10. DNCE – “Cake By the Ocean” (#18)
Similarly, pop group DNCE’s “Cake By the Ocean” is elevated by a moment of inspiration. For its first verse and chorus, “Cake By the Ocean” glides along as a tightly-wound dance track with no trace amount of Gorillaz in its DNA, but the second verse has this extra funk guitar come crashing in that adds some extra hip sway. On later listens, you hear that guitar tucked away in the hook, but it’s a satisfying extra kick every time it breaks into the verse. It’s a nice human touch; Maroon 5 wouldn’t have thought of that shit back when they were still a real band. And “Cake By the Ocean” is already capable without it as a glistening dance jam that embraces its himbo nature with Joe Jonas’ sighing vocals and sexy dancefloor dude falsetto. That “Cake By the Ocean” gets its name from what the band’s Swedish producers would mistakenly call Sex On The Beach says everything you need to know: this song’s a sugar rush of dumb dancefloor fun in the best way.

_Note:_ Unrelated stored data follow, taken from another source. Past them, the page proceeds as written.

(* ===== verification/Archive.v ===== *)
(** * savr-core: the .savr archive (src/crates/savr-core/src/archive.rs)

    An archive is the list of named entries of its tar stream.  The zstd and tar
    crates are the class [Tar], serde_json on [ArchiveMeta] the class
    [MetaJson].  The destination directory is the map of the files under it, by
    their components; a directory exists where some file lies below it. *)

From S2P Require Import Prelude CoreTypes Snapshot.

Definition META_PATH : string := "meta.json".
Definition REGISTRY_PATH : string := "registry.json".
Definition FILES_PREFIX : string := "files/".

Record ArchiveMeta := {
  am_game_id : GameId;
  am_device_id : DeviceId;
  am_parent : option VersionId;
  am_kind : VersionKind;
  am_files : list FileEntry;
  am_deletions : list string;
  am_created_at : DateTime;
}.

Record Unpacked := { up_meta : ArchiveMeta; up_registry : option bytes }.

(** [tar_write] fails on a name the crate refuses to store; [tar_read] yields
    the entries in order, ending with an error when the stream is damaged. *)
Class Tar := {
  tar_write : list (string * bytes) → option bytes;
  tar_read : bytes → list (result CoreError (string * bytes));
}.
Class TarLaws `{Tar} : Prop := {
  tar_read_write es b : tar_write es = Some b → tar_read b = map Ok es;
}.

Class MetaJson := {
  meta_to_vec : ArchiveMeta → bytes;
  meta_from_slice : bytes → option ArchiveMeta;
}.
Class MetaJsonLaws `{MetaJson} : Prop := {
  meta_from_to m : meta_from_slice (meta_to_vec m) = Some m;
}.

(** ** Paths *)

Fixpoint split_on (c : Ascii.ascii) (s : string) : list string :=
  match s with
  | EmptyString => [EmptyString]
  | String x r =>
    if decide (x = c) then EmptyString :: split_on c r
    else match split_on c r with
         | h :: t => String x h :: t
         | [] => [String x EmptyString]
         end
  end.

Definition slash : Ascii.ascii := Ascii.ascii_of_nat 47.

(** [std::path::Component], as [Path::components] yields them on Unix. *)
Inductive Component := RootDir | CurDir | ParentDir | Normal (s : string).

#[export] Instance Component_eq_dec : EqDecision Component.
Proof. solve_decision. Defined.

Definition component (s : string) : list Component :=
  if decide (s = "" ∨ s = ".") then []
  else if decide (s = "..") then [ParentDir] else [Normal s].

(** An empty or "." segment is dropped, except a leading "."; a leading slash
    is the root. *)
Definition components (s : string) : list Component :=
  match split_on slash s with
  | seg :: rest =>
    let body := concat (map component (seg :: rest)) in
    if decide (seg = "" ∧ rest ≠ []) then RootDir :: body
    else if decide (seg = ".") then CurDir :: body
    else body
  | [] => []
  end.

Definition is_normal (c : Component) : bool := match c with Normal _ => true | _ => false end.

Definition is_safe_rel_path (s : string) : bool := negb (existsb (λ c, negb (is_normal c)) (components s)).

Definition normal_names (cs : list Component) : list string :=
  omap (λ c, match c with Normal s => Some s | _ => None end) cs.

(** ** Writing *)

Section Pack.
Context `{T : Tar} `{MJ : MetaJson}.

(** [std::fs::read]-like access to the payload's source files. *)
Variable read_file : Path → option bytes.

Definition payload_entry (p : string * Path) : result CoreError (string * bytes) :=
  b ← ok_or (read_file (snd p)) EIo; Ok (FILES_PREFIX +:+ fst p, b).

Definition pack (meta : ArchiveMeta) (payload : list (string * Path)) (registry_json : option bytes)
    : result CoreError bytes :=
  files ← mapM payload_entry payload;
  ok_or (tar_write ((META_PATH, meta_to_vec meta) ::
                    match registry_json with Some r => [(REGISTRY_PATH, r)] | None => [] end ++ files))
        EIo.
End Pack.

(** ** Reading *)

Abbreviation Tree := (gmap (list string) bytes).

Definition strict_prefix (a b : list string) : bool :=
  bool_decide (length a < length b) && bool_decide (take (length a) b = a).

(** [create_dir_all] of the parent, then [File::create]: refused where a file
    stands in for a parent directory, or a directory for the file. *)
Definition write_file (target : list string) (b : bytes) (t : Tree) : result CoreError Tree :=
  if decide (target = []) then Err EIo
  else if existsb (λ e, strict_prefix (fst e) target || strict_prefix target (fst e)) (map_to_list t)
  then Err EIo
  else Ok (<[target := b]> t).

Section Unpack.
Context `{T : Tar} `{MJ : MetaJson}.

Fixpoint unpack_entries (es : list (result CoreError (string * bytes)))
    (meta : option ArchiveMeta) (registry : option bytes) (dest : Tree)
    : outcome Tree CoreError (option ArchiveMeta * option bytes) :=
  match es with
  | [] => (Ok (meta, registry), dest)
  | Err e :: _ => (Err e, dest)
  | Ok (name, b) :: rest =>
    if decide (name = META_PATH) then
      match meta_from_slice b with
      | Some m => unpack_entries rest (Some m) registry dest
      | None => (Err (EManifest "meta.json"), dest)
      end
    else if decide (name = REGISTRY_PATH) then unpack_entries rest meta (Some b) dest
    else match strip_prefix FILES_PREFIX name with
         | Some rel =>
           if negb (is_safe_rel_path rel) then (Err (EManifest ("unsafe path in archive: " +:+ name)), dest)
           else match write_file (normal_names (components rel)) b dest with
                | Err e => (Err e, dest)
                | Ok dest' => unpack_entries rest meta registry dest'
                end
         | None => unpack_entries rest meta registry dest
         end
  end.

Definition unpack (input : bytes) (dest : Tree) : outcome Tree CoreError Unpacked :=
  let '(r, dest') := unpack_entries (tar_read input) None None dest in
  ('(meta, registry) ← r;
   m ← ok_or meta (EManifest "archive missing meta.json");
   Ok {| up_meta := m; up_registry := registry |}, dest').
End Unpack.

9. The Weeknd feat. Daft Punk – “Starboy” (#58)
I bagged on The Weeknd a a bit ago for refusing to move out of his lane, but the counter to my argument is that sometimes, Abel Tesfaye really knows how to make that lane pop. “Starboy” marks one of the relatively few times on the album of the same name that Tesfaye sounds inspired, and here, you can see him strike back against his own fame. After radio-friendly singles “Can’t Feel My Face,” “In the Night,” and even “The Hills,” “Starboy” is downright cold. With its pulsating bass and spaceship drums (care of Daft Punk themselves) and with flourishes like the flute on the chorus and sleek piano throughout, “Starboy” sounds like the millions and millions of dollars Tesfaye boasts about spending. And not only is Tesfaye spending all this money, he’s very quick to point out that you aren’t. You aren’t the one buying cars just to fuck with someone else, you aren’t the one pulling hot women, you aren’t the one doing grade-A blow while feeling like shit in a lavish house: he is. And you’re the one who made him famous, so what the fuck did you expect? The Weeknd often shoots for dark and vicious and misses the mark, but the well-heeled villainy on “Starboy?” He’s earned it.

8. Drake feat. Rihanna – “Too Good” (#29)
I think Drake might actually love Rihanna.

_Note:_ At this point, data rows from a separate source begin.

(* ===== verification/IpcFrame.v ===== *)
(** * savr-core: IPC frames (src/crates/savr-core/src/ipc.rs)

    [encode_frame], [write_frame] and [read_frame] over a byte stream that ends.
    serde_json is the class [Json] of the message type. *)

From S2P Require Import Prelude CoreTypes.

Definition MAX_FRAME : Z := 32 * 1024 * 1024.

Class Json (T : Type) := {
  to_vec : T → bytes;
  from_slice : bytes → option T;
}.
Class JsonLaws (T : Type) `{Json T} : Prop := {
  from_slice_to_vec (x : T) : from_slice (to_vec x) = Some x;
}.

Inductive IoError := Other (m : string) | UnexpectedEof | InvalidData.

(** [u32::to_le_bytes] and [u32::from_le_bytes]. *)
Definition byte_of (n : Z) : Byte.byte := default Byte.x00 (Byte.of_N (Z.to_N (n mod 256))).
Definition u32_to_le_bytes (n : Z) : bytes :=
  [byte_of n; byte_of (n / 256); byte_of (n / 65536); byte_of (n / 16777216)].
Definition u32_from_le_bytes (b : bytes) : Z :=
  foldr (λ x acc, (Z.of_N (Byte.to_N x) + 256 * acc)%Z) 0%Z b.

Section Frames.
Context {T : Type} `{J : Json T}.

(** [u32::try_from] of the length, then the bound. *)
Definition encode_frame (msg : T) : result IoError bytes :=
  let body := to_vec msg in
  let len := Z.of_nat (length body) in
  if decide (u32_max < len)%Z then Err (Other "frame too large")
  else if decide (MAX_FRAME < len)%Z then Err (Other "frame too large")
  else Ok (u32_to_le_bytes len ++ body).

(** Appends the frame to what the peer will read. *)
Definition write_frame (msg : T) (stream : bytes) : outcome bytes IoError unit :=
  match encode_frame msg with
  | Ok frame => (Ok tt, stream ++ frame)
  | Err e => (Err e, stream)
  end.

(** [read_exact]: all [n] bytes, or EOF with whatever was there consumed. *)
Definition read_exact (n : nat) (stream : bytes) : outcome bytes IoError bytes :=
  if decide (n <= length stream) then (Ok (take n stream), drop n stream)
  else (Err UnexpectedEof, []).

Definition read_frame (stream : bytes) : outcome bytes IoError (option T) :=
  match read_exact 4 stream with
  | (Err UnexpectedEof, s) => (Ok None, s)
  | (Err e, s) => (Err e, s)
  | (Ok len_buf, s) =>
    let len := u32_from_le_bytes len_buf in
    if decide (MAX_FRAME < len)%Z then (Err (Other "frame exceeds MAX_FRAME"), s)
    else match read_exact (Z.to_nat len) s with
         | (Err e, s') => (Err e, s')
         | (Ok body, s') =>
           (match from_slice body with Some m => Ok (Some m) | None => Err InvalidData end, s')
         end
  end.

(** Reading until the stream ends or fails, at most [fuel] frames. *)
Fixpoint read_frames (fuel : nat) (stream : bytes) : result IoError (list T) :=
  match fuel with
  | O => Ok []
  | S fuel =>
    match read_frame stream with
    | (Ok None, _) => Ok []
    | (Ok (Some m), rest) => l ← read_frames fuel rest; Ok (m :: l)
    | (Err e, _) => Err e
    end
  end.

(** ** The codec *)

Lemma byte_of_val n : Z.of_N (Byte.to_N (byte_of n)) = (n mod 256)%Z.
Proof.
  unfold byte_of. pose proof (Z.mod_pos_bound n 256 ltac:(lia)) as Hb.
  destruct (Byte.of_N (Z.to_N (n mod 256))) as [b|] eqn:E; simpl.
  - apply Byte.to_of_N in E. lia.
  - apply Byte.of_N_None_iff in E. lia.
Qed.

Lemma le_bytes_roundtrip n : (0 <= n <= u32_max)%Z → u32_from_le_bytes (u32_to_le_bytes n) = n.
Proof.
  unfold u32_max, u32_from_le_bytes, u32_to_le_bytes. intros Hn. simpl. rewrite !byte_of_val.
  Z.to_euclidean_division_equations. lia.
Qed.

Lemma read_exact_app n a rest : length a = n → read_exact n (a ++ rest) = (Ok a, rest).
Proof.
  intros <-. unfold read_exact. rewrite length_app, decide_True by lia.
  by rewrite take_app_length, drop_app_length.
Qed.

Lemma read_frame_encoded `{!JsonLaws T} (msg : T) frame rest :
  encode_frame msg = Ok frame → read_frame (frame ++ rest) = (Ok (Some msg), rest).
Proof.
  unfold encode_frame. intros E. case_decide as H1; [done|]. case_decide as H2; [done|].
  apply ok_inj in E as <-. unfold read_frame. rewrite <- app_assoc, read_exact_app by done.
  rewrite le_bytes_roundtrip by (unfold u32_max in *; lia). rewrite decide_False by done.
  rewrite Nat2Z.id, read_exact_app by done. by rewrite from_slice_to_vec.
Qed.

Lemma encode_frame_length msg frame :
  encode_frame msg = Ok frame → length frame = 4 + length (to_vec msg) ∧ (Z.of_nat (length frame) <= 4 + MAX_FRAME)%Z.
Proof.
  unfold encode_frame. intros E. repeat (case_decide; [done|]). injection E as <-. simpl. lia.
Qed.
End Frames.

Not just because, y’know, real life, but because he’s on his best behavior when she’s on his songs; first “Take Care,” now “Too Good.” Buried entirely too fucking far back on VIEWS, “Too Good” casts Drake and Riri as failing lovers who both air brutally honest and totally believable grievances over the album’s best fake-dancehall beat (apologies to “Controlla” and “One Dance”). Most pop duets honestly oversell romantic drama with lyrics about being torn apart and slipping away–we saw one yesterday–but “I don’t know how to talk to you”? That hurts. And almost nothing hits back at all of Drake’s passive-aggressive deep sighs like Rihanna singing “Lately you just make me work too hard for you,” like he ain’t shit; this needed to be a duet to work. Hell, “Too Good” even softens Drake’s wince-inducing fake patois by sampling the Popcaan song he references. And I like that it ends unresolved: the last line the pair sings before that Popcaan sample fades everything out is “You take my love for granted/I just don’t understand it. They really don’t know how to talk to each other.

7. Major Lazer feat. Justin Bieber and  – “Cold Water” (#25)
“Cold Water” is like the infinite crisis crossover event of tropical house pop-EDM. It’s got Diplo, Bieber, and MØ (pronounced “Mer” if you were wondering like I was), and industry types Benny Blanco and Jamie Scott on it, too. Ed Sheeran helped write it. With this many hands on deck, “Cold Water” should flounder, but everything about it comes together like a well-mixed summer cocktail. Bieber carries it well vocally, MØ’s end-piece is lovely, the low-end thump and fuzzed out synths of the drop find a nice groove, and the overall song’s well-constructed; you never feel like the verses or bridge are there just to pad out the run time. I was super skeptical of “Cold Water” when it was announced since it seemed like a way to cash-in on the public’s love of “Lean On” and “Where Are U Now?” but then I heard it and was surprised at just how well it’s put together. “Cold Water” is so good any “Bieber does tropical house” song after it sound inert, which is really bad news for DJ Snake.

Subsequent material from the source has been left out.